→ **Work to be completed**:
Each entry needs to be duplicated exactly.

☆ ☆ ☆ ☆

Lemma write_runs_ok s t lt cs runs :
  has_tape s t lt -> holds lt cs -> Forall (Forall row_ok) runs ->
  exists s' lt', write_runs s t runs = Ok s' /\ has_tape s' t lt' /\ same_layout s s' /\
    holds lt' (cs ++ enc_runs (randomAccess s) runs).
Proof.
  intros Ht Hh Hok. revert s lt cs Ht Hh. induction Hok as [|run runs Hrun _ IH]; intros s lt cs Ht Hh.
  - exists s, lt. split; [done|]. split; [done|]. split; [done|]. by rewrite app_nil_r.
  - cbn [write_runs]. destruct (write_rows_ok s t lt cs run Ht Hh Hrun) as (s1 & lt1 & -> & Ht1 & [Hk1 Hra1] & Hh1).
    rewrite rbind_ret. destruct (IH s1 lt1 _ Ht1 Hh1) as (s' & lt' & -> & Ht' & [Hk Hra] & Hh').
    exists s', lt'. split; [done|]. split; [done|]. split; [split; congruence|].
    rewrite Hra1 in Hh'. by rewrite <- app_assoc in Hh'.
Qed.

Lemma read_rows_ok s t lt rows rest :
  has_tape s t lt -> sortKeys s <> [] -> Forall row_ok rows ->
  reads lt (enc_run (randomAccess s) rows ++ rest) ->
  exists s' lt', read_rows (S (length rows)) s t = Ok (s', rows) /\ has_tape s' t lt' /\
    same_layout s s' /\ reads lt' rest.
Proof.
  intros Ht Hk Hok. revert s lt Ht Hk. induction Hok as [|r rows Hr _ IH];
    intros s lt (lts & Hl & Ht) Hk Hrd; pose proof (zget_bounds _ _ _ Ht) as Hb.
  - cbn [read_rows length]. destruct (getlen_ok s lts t lt 0 rest true Hl Ht Hrd) as (lt' & -> & Hrd' & _); [done|].
    rewrite rbind_ret. eexists _, lt'. split; [reflexivity|]. split; [|done]. exists (zset lts t lt').
    split; [done|by apply zget_zset_eq].
  - destruct (len_word_ok r Hr) as (_ & _ & Hnz).
    rewrite enc_run_cons in Hrd. unfold enc_row in Hrd. cbn [app] in Hrd. rewrite <- app_assoc in Hrd.
    cbn [length]. remember (S (length rows)) as n eqn:Hn. cbn [read_rows].
    destruct (getlen_ok s lts t lt (len_word r) _ true Hl Ht Hrd) as (lt1 & -> & Hrd1 & _); [done|].
    rewrite rbind_ret. destruct (Z.eqb_spec (len_word r) 0); [done|].
    destruct (readtup_heap_ok (set_tapeset (Some (zset lts t lt1)) s) (zset lts t lt1) t lt1 r
      (enc_run (randomAccess s) rows ++ rest)) as (lt2 & a & -> & Hrd2 & _ & _ & [Ha _]).
    { done. } { by apply zget_zset_eq. } { done. } { done. }
    { exact Hrd1. }
    rewrite rbind_ret, zset_zset_eq. subst n.
    destruct (IH (set_tapeset (Some (zset lts t lt2)) (set_tapeset (Some (zset lts t lt1)) s)) lt2)
      as (s' & lt' & -> & Ht' & Hs' & Hrd'); try done.
    { exists (zset lts t lt2). split; [done|by apply zget_zset_eq]. }
    rewrite rbind_ret. exists s', lt'. split; [|done]. unfold tuple_of. by rewrite Ha.
Qed.

Lemma read_runs_ok s t lt runs :
  has_tape s t lt -> sortKeys s <> [] -> Forall (Forall row_ok) runs ->
  reads lt (enc_runs (randomAccess s) runs) ->
  exists s', read_runs (length <$> runs) s t = Ok (s', runs).
Proof.
  intros Ht Hk Hok. revert s lt Ht Hk. induction Hok as [|run runs Hrun _ IH]; intros s lt Ht Hk Hrd.
  { by exists s. }
  cbn [fmap list_fmap read_runs].
  destruct (read_rows_ok s t lt run (enc_runs (randomAccess s) runs) Ht Hk Hrun Hrd)
    as (s1 & lt1 & -> & Ht1 & [Hk1 Hra1] & Hrd1).
  rewrite rbind_ret. destruct (IH s1 lt1 Ht1) as (s' & ->); [congruence|by rewrite Hra1|].
  rewrite rbind_ret. by exists s'.
Qed.

(** Runs written to an empty tape with [writetup_heap] and [markrunend]
    and read back after a rewind with [getlen] and [readtup_heap] are the runs
    written, with and without the trailing length words of random access. *)
Theorem tape_runs_roundtrip s lts t runs :
  tapeset s = Some lts -> zget lts t = Some empty_tape -> sortKeys s <> [] ->
  Forall (Forall row_ok) runs ->
  exists s', (do! s <- write_runs s t runs ;;
              do! s <- upd_tapes s (fun lts => LogicalTapeRewindForRead lts t) ;;
              read_runs (length <$> runs) s t) = Ok (s', runs).
Proof.
  intros Hl Ht Hk Hok.
  destruct (write_runs_ok s t empty_tape [] runs) as (s1 & lt1 & -> & (lts1 & Hl1 & Ht1) & [Hk1 Hra1] & Hh1); try done.
  { by exists lts. } { split; [done|]. split; [done|]. split; [done|constructor]. }
  rewrite rbind_ret. destruct (LogicalTapeRewindForRead_ok lts1 t lt1 _ Ht1 Hh1) as (lt2 & Hrw & Hrd & _).
  rewrite (upd_tapes_ok s1 lts1 _ _ Hl1 Hrw), rbind_ret. pose proof (zget_bounds _ _ _ Ht1).
  apply (read_runs_ok (set_tapeset (Some (zset lts1 t lt2)) s1) t lt2 runs).
  - exists (zset lts1 t lt2). split; [done|by apply zget_zset_eq].
  - change (sortKeys s1 <> []). congruence.
  - done.
  - change (randomAccess (set_tapeset _ s1)) with (randomAccess s1). rewrite Hra1. exact Hrd.
Qed.

(** A state with seven empty tapes. *)
Definition taped (ra : bool) : Tuplesortstate :=
  set_tapeset (Some (LogicalTapeSetCreate 7))
    (set_sortKeys [mk_ssup false false 1 Z.sub None None None] (set_randomAccess ra zero_state)).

☆ ☆ ☆ ☆

→ **Exercise answer**:
Lemma write_runs_ok s t lt cs runs :
  has_tape s t lt -> holds lt cs -> Forall (Forall row_ok) runs ->
  exists s' lt', write_runs s t runs = Ok s' /\ has_tape s' t lt' /\ same_layout s s' /\
    holds lt' (cs ++ enc_runs (randomAccess s) runs).
Proof.
  intros Ht Hh Hok. revert s lt cs Ht Hh. induction Hok as [|run runs Hrun _ IH]; intros s lt cs Ht Hh.
  - exists s, lt. split; [done|]. split; [done|]. split; [done|]. by rewrite app_nil_r.
  - cbn [write_runs]. destruct (write_rows_ok s t lt cs run Ht Hh Hrun) as (s1 & lt1 & -> & Ht1 & [Hk1 Hra1] & Hh1).
    rewrite rbind_ret. destruct (IH s1 lt1 _ Ht1 Hh1) as (s' & lt' & -> & Ht' & [Hk Hra] & Hh').
    exists s', lt'. split; [done|]. split; [done|]. split; [split; congruence|].
    rewrite Hra1 in Hh'. by rewrite <- app_assoc in Hh'.
Qed.

Lemma read_rows_ok s t lt rows rest :
  has_tape s t lt -> sortKeys s <> [] -> Forall row_ok rows ->
  reads lt (enc_run (randomAccess s) rows ++ rest) ->
  exists s' lt', read_rows (S (length rows)) s t = Ok (s', rows) /\ has_tape s' t lt' /\
    same_layout s s' /\ reads lt' rest.
Proof.
  intros Ht Hk Hok. revert s lt Ht Hk. induction Hok as [|r rows Hr _ IH];
    intros s lt (lts & Hl & Ht) Hk Hrd; pose proof (zget_bounds _ _ _ Ht) as Hb.
  - cbn [read_rows length]. destruct (getlen_ok s lts t lt 0 rest true Hl Ht Hrd) as (lt' & -> & Hrd' & _); [done|].
    rewrite rbind_ret. eexists _, lt'. split; [reflexivity|]. split; [|done]. exists (zset lts t lt').
    split; [done|by apply zget_zset_eq].
  - destruct (len_word_ok r Hr) as (_ & _ & Hnz).
    rewrite enc_run_cons in Hrd. unfold enc_row in Hrd. cbn [app] in Hrd. rewrite <- app_assoc in Hrd.
    cbn [length]. remember (S (length rows)) as n eqn:Hn. cbn [read_rows].
    destruct (getlen_ok s lts t lt (len_word r) _ true Hl Ht Hrd) as (lt1 & -> & Hrd1 & _); [done|].
    rewrite rbind_ret. destruct (Z.eqb_spec (len_word r) 0); [done|].
    destruct (readtup_heap_ok (set_tapeset (Some (zset lts t lt1)) s) (zset lts t lt1) t lt1 r
      (enc_run (randomAccess s) rows ++ rest)) as (lt2 & a & -> & Hrd2 & _ & _ & [Ha _]).
    { done. } { by apply zget_zset_eq. } { done. } { done. }
    { exact Hrd1. }
    rewrite rbind_ret, zset_zset_eq. subst n.
    destruct (IH (set_tapeset (Some (zset lts t lt2)) (set_tapeset (Some (zset lts t lt1)) s)) lt2)
      as (s' & lt' & -> & Ht' & Hs' & Hrd'); try done.
    { exists (zset lts t lt2). split; [done|by apply zget_zset_eq]. }
    rewrite rbind_ret. exists s', lt'. split; [|done]. unfold tuple_of. by rewrite Ha.
Qed.

Lemma read_runs_ok s t lt runs :
  has_tape s t lt -> sortKeys s <> [] -> Forall (Forall row_ok) runs ->
  reads lt (enc_runs (randomAccess s) runs) ->
  exists s', read_runs (length <$> runs) s t = Ok (s', runs).
Proof.
  intros Ht Hk Hok. revert s lt Ht Hk. induction Hok as [|run runs Hrun _ IH]; intros s lt Ht Hk Hrd.
  { by exists s. }
  cbn [fmap list_fmap read_runs].
  destruct (read_rows_ok s t lt run (enc_runs (randomAccess s) runs) Ht Hk Hrun Hrd)
    as (s1 & lt1 & -> & Ht1 & [Hk1 Hra1] & Hrd1).
  rewrite rbind_ret. destruct (IH s1 lt1 Ht1) as (s' & ->); [congruence|by rewrite Hra1|].
  rewrite rbind_ret. by exists s'.
Qed.

(** Runs written to an empty tape with [writetup_heap] and [markrunend]
    and read back after a rewind with [getlen] and [readtup_heap] are the runs
    written, with and without the trailing length words of random access. *)
Theorem tape_runs_roundtrip s lts t runs :
  tapeset s = Some lts -> zget lts t = Some empty_tape -> sortKeys s <> [] ->
  Forall (Forall row_ok) runs ->
  exists s', (do! s <- write_runs s t runs ;;
              do! s <- upd_tapes s (fun lts => LogicalTapeRewindForRead lts t) ;;
              read_runs (length <$> runs) s t) = Ok (s', runs).
Proof.
  intros Hl Ht Hk Hok.
  destruct (write_runs_ok s t empty_tape [] runs) as (s1 & lt1 & -> & (lts1 & Hl1 & Ht1) & [Hk1 Hra1] & Hh1); try done.
  { by exists lts. } { split; [done|]. split; [done|]. split; [done|constructor]. }
  rewrite rbind_ret. destruct (LogicalTapeRewindForRead_ok lts1 t lt1 _ Ht1 Hh1) as (lt2 & Hrw & Hrd & _).
  rewrite (upd_tapes_ok s1 lts1 _ _ Hl1 Hrw), rbind_ret. pose proof (zget_bounds _ _ _ Ht1).
  apply (read_runs_ok (set_tapeset (Some (zset lts1 t lt2)) s1) t lt2 runs).
  - exists (zset lts1 t lt2). split; [done|by apply zget_zset_eq].
  - change (sortKeys s1 <> []). congruence.
  - done.
  - change (randomAccess (set_tapeset _ s1)) with (randomAccess s1). rewrite Hra1. exact Hrd.
Qed.

(** A state with seven empty tapes. *)
Definition taped (ra : bool) : Tuplesortstate :=
  set_tapeset (Some (LogicalTapeSetCreate 7))
    (set_sortKeys [mk_ssup false false 1 Z.sub None None None] (set_randomAccess ra zero_state)).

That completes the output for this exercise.